Description of the task: Find the word "earlier" in the data. Return every line where it appears.

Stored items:

Lemma no_group_received (raw : list (Z * list byte)) :
  received_count raw = 0 ->
  Forall (fun params => sample_count (snd params) = 0) raw.
Proof.
  induction raw as [| params raw IH]; intro Hzero; [constructor|].
  rewrite received_count_cons in Hzero.
  pose proof (sample_count_nonneg (snd params)).
  pose proof (received_count_nonneg raw).
  constructor; [lia | apply IH; lia].
Qed.

Lemma some_group_received (raw : list (Z * list byte)) :
  0 < received_count raw ->
  Exists (fun params => 0 < sample_count (snd params)) raw.
Proof.
  induction raw as [| params raw IH]; intro Hpos; [cbn in Hpos; lia|].
  rewrite received_count_cons in Hpos.
  destruct (Z.lt_ge_cases 0 (sample_count (snd params))) as [Hhere | Hnone].
  - left. exact Hhere.
  - right. apply IH. pose proof (sample_count_nonneg (snd params)). lia.
Qed.

(** The three outcomes of [_extract_samples], by the number of complete
    groups of the batch. *)
Lemma extract_samples_cases (axes : Axes) (last_sequence : Z) (tr : TimeTranslation F)
    (raw : list (Z * list byte)) :
  (received_count raw = 0
   /\ extract_samples axes last_sequence tr raw = Raise UnboundLocalError)
  \/ (0 < received_count raw <= Z.of_nat (length raw) * SAMPLES_PER_BLOCK
      /\ exists i_ : Z,
           final_i None raw = Some i_
           /\ extract_samples axes last_sequence tr raw
              = Ok (map Some (published axes tr last_sequence raw),
                    final_seq last_sequence 0 raw * SAMPLES_PER_BLOCK + i_))
  \/ (Z.of_nat (length raw) * SAMPLES_PER_BLOCK < received_count raw
      /\ extract_samples axes last_sequence tr raw = Raise IndexError).
Proof.
  pose proof (received_count_nonneg raw) as Hnonneg.
  pose proof (published_length axes tr last_sequence raw) as Hlen.
  destruct (Z.eq_dec (received_count raw) 0) as [Hzero | Hsome].
  - left. split; [exact Hzero|].
    apply extract_samples_unbound. apply no_group_received. exact Hzero.
  - right.
    destruct (Z.le_gt_cases (received_count raw) (Z.of_nat (length raw) * SAMPLES_PER_BLOCK))
      as [Hfit | Hover].
    + left. split; [lia|].
      destruct (@final_i_bound raw None (or_intror (some_group_received raw ltac:(lia))))
        as [i_ Hi].
      exists i_. split; [exact Hi|]. unfold extract_samples.
      pose proof (@for_each_extract_message F _ axes tr last_sequence raw []
                    (Z.to_nat (Z.of_nat (length raw) * SAMPLES_PER_BLOCK)) 0 None
                    ltac:(lia)) as Hloop.
      cbn [map app length] in Hloop. change (Z.of_nat 0) with 0 in Hloop.
      rewrite Hloop. cbn [i samples count seq]. rewrite Hi.
      rewrite Nat2Z.id, <- (length_map Some (published axes tr last_sequence raw)).
      rewrite firstn_app, firstn_all, Nat.sub_diag. cbn [firstn]. rewrite app_nil_r.
      reflexivity.
    + right. split; [lia|]. unfold extract_samples.
      pose proof (@for_each_extract_message_full axes tr last_sequence raw []
                    (Z.to_nat (Z.of_nat (length raw) * SAMPLES_PER_BLOCK)) 0 None
                    ltac:(lia)) as Hloop.
      cbn [map app length] in Hloop. change (Z.of_nat 0) with 0 in Hloop.
      destruct (for_each raw _ _) as [[u | e] st];
        cbn [fst] in Hloop; [discriminate | congruence].
Qed.

(** X4. [_extract_samples] preallocates eight entries for every message of
    the batch: it raises [IndexError] exactly when the complete 6-byte groups
    of the batch, all messages together, are more than eight times the number
    of messages. *)
Theorem extract_samples_index_error :
  forall (axes : Axes) (last_sequence : Z) (tr : TimeTranslation F)
         (raw_samples : list (Z * list byte)),
    extract_samples axes last_sequence tr raw_samples = Raise IndexError
    <-> Z.of_nat (length raw_samples) * SAMPLES_PER_BLOCK < received_count raw_samples.
Proof.
  intros axes last_sequence tr raw.
  destruct (extract_samples_cases axes last_sequence tr raw)
    as [[Hc He] | [[Hc [i_ [_ He]]] | [Hc He]]]; rewrite He;
    unfold SAMPLES_PER_BLOCK in *; split; intro Hx;
    try discriminate; try reflexivity; lia.
Qed.

(** X5. Whenever [_process_batch] returns, it returns the empty dict only
    for an empty queue, without having called [_extract_samples]; otherwise
    its ['data'] is the non-empty list of the samples of all complete groups,
    in order, with the error and overflow counts beside it.  The guard
    [if not samples] after [_extract_samples] never holds. *)
Theorem process_batch_never_empty_data :
  forall (axes : Axes) (last_sequence : Z) (tr : TimeTranslation F)
         (last_error_count last_limit_count : Z) (raw_samples : list (Z * list byte))
         (out : option (Batch F) * option Z),
    process_batch axes last_sequence tr last_error_count last_limit_count raw_samples
    = Ok out ->
    match fst out with
    | None => raw_samples = [] /\ snd out = None
    | Some b =>
        batch_data b = map Some (published axes tr last_sequence raw_samples)
        /\ 0 < received_count raw_samples
        /\ Z.of_nat (length (batch_data b)) = received_count raw_samples
        /\ batch_errors b = last_error_count
        /\ batch_overflows b = last_limit_count
    end.
Proof.
  intros axes last_sequence tr errs limit raw out Hout.
  unfold process_batch in Hout.
  destruct raw as [| m raw]; [inversion Hout; split; reflexivity|].
  pose proof (published_length axes tr last_sequence (m :: raw)) as Hlen.
  destruct (extract_samples_cases axes last_sequence tr (m :: raw))
    as [[Hc He] | [[Hc [i_ [_ He]]] | [Hc He]]]; rewrite He in Hout; try discriminate.
  destruct (published axes tr last_sequence (m :: raw)) as [| smp l] eqn:Hpub;
    [cbn [length] in Hlen; lia|].
  cbn [map] in Hout. inversion Hout; subst out. cbn [fst batch_data batch_errors batch_overflows].
  rewrite <- Hlen. cbn [map length]. rewrite length_map.
  repeat split; lia.
Qed.

(** X6. When [_extract_samples] returns, the chip clock it has handed to
    [set_last_chip_clock] is [seq * 8 + i] with [seq] the number of the last
    message: [i] is the index of that message's last complete group when it
    has one, and otherwise the index left over from the last earlier message
    that had one. *)
Theorem extract_samples_chip_clock :
  forall (axes : Axes) (last_sequence : Z) (tr : TimeTranslation F)
         (earlier : list (Z * list byte)) (sequence : Z) (data : list byte)
         (l : list (option (Sample F))) (chip_clock : Z),
    extract_samples axes last_sequence tr (earlier ++ [(sequence, data)])
    = Ok (l, chip_clock) ->
    (0 < sample_count data ->
     chip_clock = message_seq last_sequence sequence * SAMPLES_PER_BLOCK
                  + (sample_count data - 1))
    /\ (sample_count data = 0 ->
        exists stale : Z,
          final_i None earlier = Some stale
          /\ chip_clock = message_seq last_sequence sequence * SAMPLES_PER_BLOCK + stale).
Proof.
  intros axes last_sequence tr earlier sequence data l chip_clock Hout.
  destruct (extract_samples_cases axes last_sequence tr (earlier ++ [(sequence, data)]))
    as [[Hc He] | [[Hc [i_ [Hi He]]] | [Hc He]]]; rewrite He in Hout; try discriminate.
  inversion Hout; subst l chip_clock. clear Hout He.
  unfold final_seq, final_i in *. rewrite fold_left_app in *. cbn [fold_left fst snd] in *.
  split.
  - intro Hpos. apply Z.ltb_lt in Hpos. rewrite Hpos in Hi. inversion Hi. reflexivity.
  - intro Hzero. rewrite Hzero in Hi. cbn in Hi. exists i_. split; [exact Hi | reflexivity].
Qed.

End BatchProofs.

End LIS2DWBatchProofs.

(** ** Session results *)

Section ResultsProofs.

Context {F : Type} `{FloatMath F}.

(** X7. A call of [decode_samples] that returns stores the list it
    returns in [self.samples], and a second call on the same object returns
    the same list and leaves the object as the first call left it. *)
Theorem decode_samples_repeatable :
  forall (self self' : ADXL345Results F) (l : list (option (Accel_Measurement F))),
    decode_samples self = (Ok l, self') ->
    samples self' = l /\ decode_samples self' = (Ok l, self').
Proof.
  intros self self' l Hfirst. unfold decode_samples in Hfirst.
  destruct (res_raw_samples self) as [[| b rest] |] eqn:Hraw;
    try (inversion Hfirst; subst; split; [reflexivity|];
         unfold decode_samples; rewrite Hraw; reflexivity).
  destruct (res_axes_map self) as [axes |] eqn:Haxes; [|discriminate].
  destruct (total_count self) as [total |] eqn:Htotal; [|discriminate].
  destruct (start2_time self) as [start2 |] eqn:Hstart; [|discriminate].
  destruct (seq_to_time self) as [s2t |] eqn:Hs2t; [|discriminate].
  destruct (for_each (b :: rest) (decode_block axes start2 s2t (time_per_sample self))
              (repeat None (Z.to_nat total), 0)) as [[u | e] [filled actual_count]] eqn:Hloop;
    [|discriminate].
  inversion Hfirst; subst l self'. clear Hfirst.
  split; [reflexivity|].
  unfold decode_samples. cbn [set_samples res_raw_samples res_axes_map total_count
                               start2_time seq_to_time time_per_sample].
  rewrite Hraw, Haxes, Htotal, Hstart, Hs2t, Hloop. reflexivity.
Qed.

Lemma received_count_last (raw : list RawBlock) (d : RawBlock) :
  raw <> [] ->
  Forall (fun blk => sample_count (snd blk) = 8) (removelast raw) ->
  received_count raw
  = 8 * (Z.of_nat (length raw) - 1) + sample_count (snd (last raw d)).
Proof.
  intros Hne Hfull.
  pose proof (app_removelast_last d Hne) as Heq.
  assert (Hlen : Z.of_nat (length raw) = Z.of_nat (length (removelast raw)) + 1)
    by (rewrite Heq at 1; rewrite length_app; cbn [length]; lia).
  rewrite Hlen. rewrite Heq at 1.
  rewrite received_count_app, (received_count_full Hfull), received_count_cons.
  change (received_count []) with 0. lia.
Qed.

(** X8. For a session whose blocks, the last one apart, hold eight
    samples each, the drop count that [setup_data] computes is eight for
    every block that is missing: [8 * (end_sequence - len(raw_samples))]. *)
Theorem drops_counts_missing_blocks :
  forall (axes : AxesMap F) (raw : list RawBlock) (end_sequence overflows_ : Z)
         (start1_time start2_time_ end1_time end2_time : F) (self : ADXL345Results F),
    raw <> [] -> end_sequence <> 0 -> expected_count raw end_sequence <> 0 ->
    Forall (fun blk => sample_count (snd blk) = 8) (removelast raw) ->
    drops (snd (setup_data axes raw end_sequence overflows_
                  start1_time start2_time_ end1_time end2_time self))
    = 8 * (end_sequence - Z.of_nat (length raw)).
Proof.
  intros axes raw end_sequence overflows_ s1 s2 e1 e2 self Hne Hend Htotal Hfull.
  rewrite setup_data_ok by assumption. cbn [snd drops].
  unfold expected_count. rewrite (received_count_last (0, []) Hne Hfull). lia.
Qed.

End ResultsProofs.

(** ** Measurement session and calibration *)

Section SessionProofs.

Context {F : Type} `{FloatMath F} {env : Collaborators F}.

Lemma reports_app (a b : list (Event F)) : reports (a ++ b) = reports a ++ reports b.
Proof. unfold reports. apply flat_map_app. Qed.

Lemma attempts_app (a b : list (Event F)) : attempts (a ++ b) = (attempts a + attempts b)%nat.
Proof. unfold attempts. rewrite filter_app, length_app. reflexivity. Qed.

Lemma quiet_pure {A : Type} (r : result A) : @quiet F A (lift r).
Proof.
  intro s. cbn. repeat split. exists []. rewrite app_nil_r. repeat split.
Qed.

Lemma quiet_ret {A : Type} (a : A) : @quiet F A (ret a).
Proof. exact (quiet_pure (Ok a)). Qed.

Lemma quiet_raise {A : Type} (e : exn) : @quiet F A (raise e).
Proof. exact (quiet_pure (Raise e)). Qed.

Lemma quiet_get : @quiet F (System F) get.
Proof.
  intro s. cbn. repeat split. exists []. rewrite app_nil_r. repeat split.
Qed.

Lemma quiet_get_adxl345 : @quiet F (ADXL345 F) get_adxl345.
Proof.
  intro s. cbn. repeat split. exists []. rewrite app_nil_r. repeat split.
Qed.

Lemma quiet_get_endstop : @quiet F (ADXL345EndstopWrapper F) get_endstop.
Proof.
  intro s. cbn. repeat split. exists []. rewrite app_nil_r. repeat split.
Qed.

Lemma quiet_set_adxl345 (a : ADXL345 F) : quiet (set_adxl345 a).
Proof.
  intro s. cbn. repeat split. exists []. rewrite app_nil_r. repeat split.
Qed.

Lemma quiet_emit (e : Event F) :
  report_of e = [] -> attempts [e] = 0%nat -> quiet (emit e).
Proof.
  intros Hrep Hatt s. cbn. repeat split. exists [e]. repeat split; [|assumption].
  unfold reports. cbn [flat_map]. rewrite Hrep. reflexivity.
Qed.

Lemma quiet_bind {A B : Type} (m : M (System F) A) (k : A -> M (System F) B) :
  quiet m -> (forall a, quiet (k a)) -> quiet (bind m k).
Proof.
  intros Hm Hk s. unfold bind. specialize (Hm s).
  destruct (m s) as [[a | e] s1]; cbn [snd] in *; [|exact Hm].
  destruct Hm as [He [Ht [added [Htr [Hr Ha]]]]].
  destruct (Hk a s1) as [He' [Ht' [added' [Htr' [Hr' Ha']]]]].
  split; [congruence|]. split; [congruence|].
  exists (added ++ added'). rewrite Htr', Htr, app_assoc, reports_app, attempts_app, Hr, Hr', Ha, Ha'.
  repeat split.
Qed.

Lemma quiet_if {A : Type} (b : bool) (m1 m2 : M (System F) A) :
  quiet m1 -> quiet m2 -> quiet (if b then m1 else m2).
Proof. destruct b; intros; assumption. Qed.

Exercise answer:
    has one, and otherwise the index left over from the last earlier message
         (earlier : list (Z * list byte)) (sequence : Z) (data : list byte)
    extract_samples axes last_sequence tr (earlier ++ [(sequence, data)])
          final_i None earlier = Some stale
  intros axes last_sequence tr earlier sequence data l chip_clock Hout.
  destruct (extract_samples_cases axes last_sequence tr (earlier ++ [(sequence, data)]))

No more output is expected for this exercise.